**Problem requirements**
Set down exactly the lines below between the line holding "Host is dialled" and the line holding "Theorem parseFlags_accepts args", inclusive; no other line belongs in the answer.

*** Material for this exercise Section Begins ***

(** A negative size is written and not read back. *)
Example negative_size_panics : match Redacted_value demo_Marshal demo_Unmarshal demo_negative with Panicked _ => True | Shown _ => False end.
Proof. vm_compute. exact I. Qed.

Lemma config_show_redacts_witness :
  (Redacted_value demo_Marshal demo_Unmarshal demo_shown = Shown (value_of (redactedFields demo_shown))
   /\ gl_Token (c_GitLab (redactedFields demo_shown)) = RedactedMark)
  /\ exists e, Redacted_value demo_Marshal demo_Unmarshal demo_negative = Panicked e.
Proof.
  destruct (config_show_redacts conv_amd64 demo_Marshal demo_Unmarshal (YamlLaws0 := demo_YamlLaws)) as (H1 & _ & H3 & _). split; [split|].
  - apply H1. repeat (apply Forall_cons; split; [split; [by vm_compute|left; by vm_compute]|]). constructor.
  - reflexivity.
  - apply H3. left. by vm_compute.
Defined.

(** A Secret in a struct that is the element of a map is not reached. *)
Theorem redact_misses_map_elements : exists v, secrets_of (redactValue true v) = ["token"] /\ walkable v = false.
Proof. exists (VStruct [("Upstreams", VMap false [("a", VStruct [("Token", VString true "token")])])]). done. Qed.
(* ===== verification/HostClient.v ===== *)
(** * internal/flintlock: the client of one Host, its dialling and its probe

    client.go, dial.go and probe.go.  The generated stubs are parameters: a
    call's outcome is the value the stub returns, and a stream is the list of
    the messages the Host sends with the error that ends it.  The file system
    and crypto/x509, crypto/tls are parameters too. *)
From S2P Require Import Prelude GoModel ConfigTypes Spec PoolClient PoolDecl Registry GoStrings FilePath HostEnv Transport.

(** ** mapErr

    [status.FromError] answers false for an error that is no status, which
    covers io.EOF and the errors of a context.  A join of two errors is a
    wrap with both as causes. *)
Definition host_mapErr (host op : string) (err : rpc_error) : error :=
  let pre := "flintlock: host " +:+ host +:+ ": " +:+ op in
  match err with
  | ROther e => EWrap pre [e]
  | RStatus c msg =>
      let with_ s := EWrap (pre +:+ ": " +:+ msg) [s] in
      match c with
      | NotFound => with_ (ESentinel HostErrNotFound)
      | Unimplemented => with_ (ESentinel HostErrUnimplemented)
      | Unauthenticated => with_ (ESentinel HostErrUnauthenticated)
      | Unavailable => with_ (ESentinel HostErrUnavailable)
      | DeadlineExceeded => with_ (EWrap "" [ESentinel HostErrUnavailable; ESentinel CtxDeadlineExceeded])
      | Canceled => with_ (EWrap "" [ESentinel HostErrUnavailable; ESentinel CtxCanceled])
      | _ => EWrap (pre +:+ ": " +:+ Code_String c) [ENew msg]
      end
  end.

Definition is_EOF (err : rpc_error) : bool :=
  match err with RStatus _ _ => false | ROther e => errors_Is e IoEOF end.
Definition io_EOF : rpc_error := ROther (ESentinel IoEOF).

(** ** The unary calls *)
Record GuestService := { gs_Enabled : bool; gs_Address : string }.
Record HostInfo := {
  hi_Name : string; hi_VersionKnown : bool; hi_Version : string; hi_BuildDate : string; hi_Commit : string;
  hi_Uptime : duration; hi_Exec : GuestService; hi_SSHProxy : GuestService }.
(* ===== verification/FakeServe.v ===== *)
(** * The goroutines of the gRPC clients and of the fake's Serve

    The reader goroutine of an events stream (internal/poolmgr/client.go and,
    line for line the same, internal/poolmgr/fake/client.go), Serve of the
    fake Pool Manager (fake.go), and the fake's dialler of Hosts
    (admindial.go) next to the Runner's. *)
From S2P Require Import Prelude GoModel PoolTypes ConfigTypes Base64 Spec PoolDecl PoolClient HostClient FakePool FakeServer.

(** ** The reader of an events stream

    [rd_feed] is what the gRPC stream answers to [stream.Recv], in order.  The
    reader is in [stream.Recv], in the select that hands a result over, or has
    returned; the channel is unbuffered, so a result changes hands when
    [Recv] takes it. *)
Inductive reader_pc := RdReceiving | RdOffering (r : rres wireEvent) | RdReturned.
Record reader := { rd_pc : reader_pc; rd_feed : list (rres wireEvent); rd_done : bool; rd_terminal : option error }.
#[export] Instance eta_reader : Eta reader :=
  fun r => {| rd_pc := rd_pc r; rd_feed := rd_feed r; rd_done := rd_done r; rd_terminal := rd_terminal r |}.

Definition newEventStream (feed : list (rres wireEvent)) : reader :=
  {| rd_pc := RdReceiving; rd_feed := feed; rd_done := false; rd_terminal := None |}.

Inductive reader_input :=
  | IReceived                    (* stream.Recv answered *)
  | IReaderDone                  (* the reader's select saw the end of the context *)
  | ICloses                      (* Close, or the end of the caller's context *)
  | IRecv (c : recv_case).       (* a call of Recv, and the case its select takes *)

(** What becomes of the reader once its result was taken. *)
Definition after_handover (r : rres wireEvent) : reader_pc := match r with RErr _ => RdReturned | ROk _ => RdReceiving end.

Definition reader_step (i : reader_input) (s : reader) : option (reader * option (result Event)) :=
  match i with
  | IReceived =>
      match rd_pc s, rd_feed s with
      | RdReceiving, r :: feed => Some (s <| rd_pc := RdOffering r |> <| rd_feed := feed |>, None)
      | _, _ => None
      end
  | IReaderDone =>
      match rd_pc s with RdOffering _ => if rd_done s then Some (s <| rd_pc := RdReturned |>, None) else None | _ => None end
  | ICloses => Some (s <| rd_done := true |>, None)
  | IRecv c =>
      match rd_terminal s with
      | Some e => Some (s, Some (Err e))
      | None =>
          match c with
          | OnCtxDone e => Some (s, Some (Err e))
          | OnStreamDone =>
              if rd_done s then
                let e := EWrap "events stream closed" [ESentinel ErrUnavailable] in
                Some (s <| rd_terminal := Some e |>, Some (Err e))
              else None
          | OnResult =>
              match rd_pc s with
              | RdOffering r =>
                  let s := s <| rd_pc := after_handover r |> in
                  match r with
                  | RErr err =>
                      let e := EWrap ("events stream ended: " +:+ status_Message err) [ESentinel ErrUnavailable] in
                      Some (s <| rd_terminal := Some e |>, Some (Err e))
                  | ROk ev => Some (s, Some (Ok (eventFromProto ev)))
                  end
              | _ => None
              end
          end
      end
  end.
(** What the command line accepts.  The Hosts have distinct, non-empty names
    and distinct, non-empty addresses, the intervals and the replay are
    positive, certificate and key come together, and plaintext is explicit: a
    Host is dialled without TLS only where -insecure was given or where its
    entry of the inventory says so, and then it has no TLS files; a token
    comes from the entry or, trimmed and not empty, from its file, never from
    both. *)
Theorem parseFlags_accepts args o : parseFlags args = inr o ->
  NoDup (e_Name <$> op_endpoints o) /\ NoDup (e_Address <$> op_endpoints o)
  /\ 0 < fc_ReconcileInterval (op_cfg o) /\ 0 < fc_ReadyTimeout (op_cfg o) /\ 0 < fc_EventReplay (op_cfg o)
  /\ (forall ep, ep ∈ op_endpoints o -> endpoint_ok ep
       /\ ((e_Token ep = "" /\ (o_Insecure (e_TLS ep) = true -> exists a, a ∈ args /\ flag_of a = Some "insecure"))
           \/ exists path body hosts h, ReadFile path = Ok body /\ yamlHosts body = Ok hosts /\ h ∈ hosts /\ from_entry h ep)).
Proof.
  unfold parseFlags. destruct (parse_flags _ _ _ args flag_defaults) as [|[f rest]] eqn:Ep; [done|].
  assert (flags_ok args f) as [Hh Hi].
  { eapply (parse_flags_inv flag_is_bool set_flag (flags_ok args)); [intros; by eapply set_flag_ok| |exact Ep]. split; [by constructor|done]. }
  destruct rest; [|done]. destruct (parseLevel (f_logLevel f)); [|done]. destruct (placementOf (f_placement f)) as [strategy|]; [|done].
  destruct (Z.leb_spec (f_reconcile f) 0); [done|]. destruct (Z.leb_spec (f_ready f) 0); [done|]. destruct (Z.leb_spec (f_replay f) 0); [done|].
  cbv zeta. destruct (if String.eqb (f_inventory f) "" then Ok [] else loadInventory (f_inventory f)) as [inv|] eqn:Ei; [|done].
  destruct (checkUnique _) eqn:Eu; [done|]. apply unique_loop_None in Eu as (Hn & Ha & _). intros [= <-]. simpl. split_and!; [done..|].
  intros ep [He|He]%elem_of_app.
  - destruct (String.eqb (f_inventory f) ""); [simplify_eq; by apply elem_of_nil in He|]. unfold loadInventory in Ei.
    destruct (ReadFile (f_inventory f)) as [body|] eqn:Er; [|done]. destruct (yamlHosts body) as [hosts|] eqn:Ey; [|done].
    assert (Hf : Forall2 (fun h ep => endpoint_ok ep /\ from_entry h ep) hosts inv)
      by (destruct hosts; [done|by eapply endpoints_of_accepts]).
    apply list_elem_of_lookup in He as [i Hl]. destruct (Forall2_lookup_r _ _ _ _ _ Hf Hl) as (h & Hlh & Hok & Hfrom).
    split; [done|]. right. exists (f_inventory f), body, hosts, h. split_and!; try done. by eapply list_elem_of_lookup_2.
  - apply list_elem_of_fmap in He as (ep0 & -> & He). destruct (proj1 (Forall_forall _ _) Hh ep0 He) as (Hp1 & Hp2 & Hp3 & Hp4).
    unfold endpoint_ok, insecure_host. simpl. rewrite Hp3, Hp4. simpl. split; [by split_and!|]. by left.
Qed.
End Command.

(** ** The process

    What happens to the connections to the Hosts, the listener and the exit
    status.  Connections are numbered in the order they are dialled; [dial] is
    what the dialler answers for an endpoint. *)
Inductive cmd_event :=
  | Dialled (ep : Endpoint) (conn : Z)
  | ClosedConn (conn : Z)
  | Listening                      (* the line on the standard output *)
  | ServeReturned (e : option error)
  | Exit (code : Z).
(** Close: under the lock, and after it. *)
Definition ssh_Close_begin (t : sshTransport) : sshTransport :=
  if st_closed t then t else t <| st_closed := true |> <| st_closing := st_client t |> <| st_client := None |>.
Definition ssh_Close_end (t : sshTransport) : sshTransport :=
  let t := match st_closing t with Some c => close_stream c t | None => t end in
  t <| st_closing := None |> <| st_cancelled := true |> <| st_streams := ∅ |>.

(** Calls of dial, each with a number of its own, and Close, in any order.  A
    stream that is opened under a context that has ended is refused. *)
Inductive ssh_input :=
  | SBegin (d : Z)
  | SOpen (d : Z) (answer : option error)
  | SResult (d : Z) (key : Z) (peer : nat)
  | SCtxDone (d : Z) (err : sentinel)
  | SClose | SCloseEnd.

Section Connection.
(** golang.org/x/crypto/ssh: the parsers of keys, and NewClientConn with the
    callback of its ClientConfig, the key the guest shows and whatever else
    the guest does.  It returns no error only if the callback accepted the
    key, and FixedHostKey accepts only its key. *)
Context (ParsePrivateKey : string -> option error) (ParseAuthorizedKey : string -> result Z)
        (NewClientConn : HostKeyCallback -> Z -> nat -> option error) (so : SSHOptions).
Hypothesis NewClientConn_verifies : forall k key peer, NewClientConn (FixedHostKey k) key peer = None -> key = k.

*** Material for this exercise Section Ends ***

**Answer space**
    Host is dialled without TLS only where -insecure was given or where its
    entry of the inventory says so, and then it has no TLS files; a token
    comes from the entry or, trimmed and not empty, from its file, never from
    both. *)
Theorem parseFlags_accepts args o : parseFlags args = inr o ->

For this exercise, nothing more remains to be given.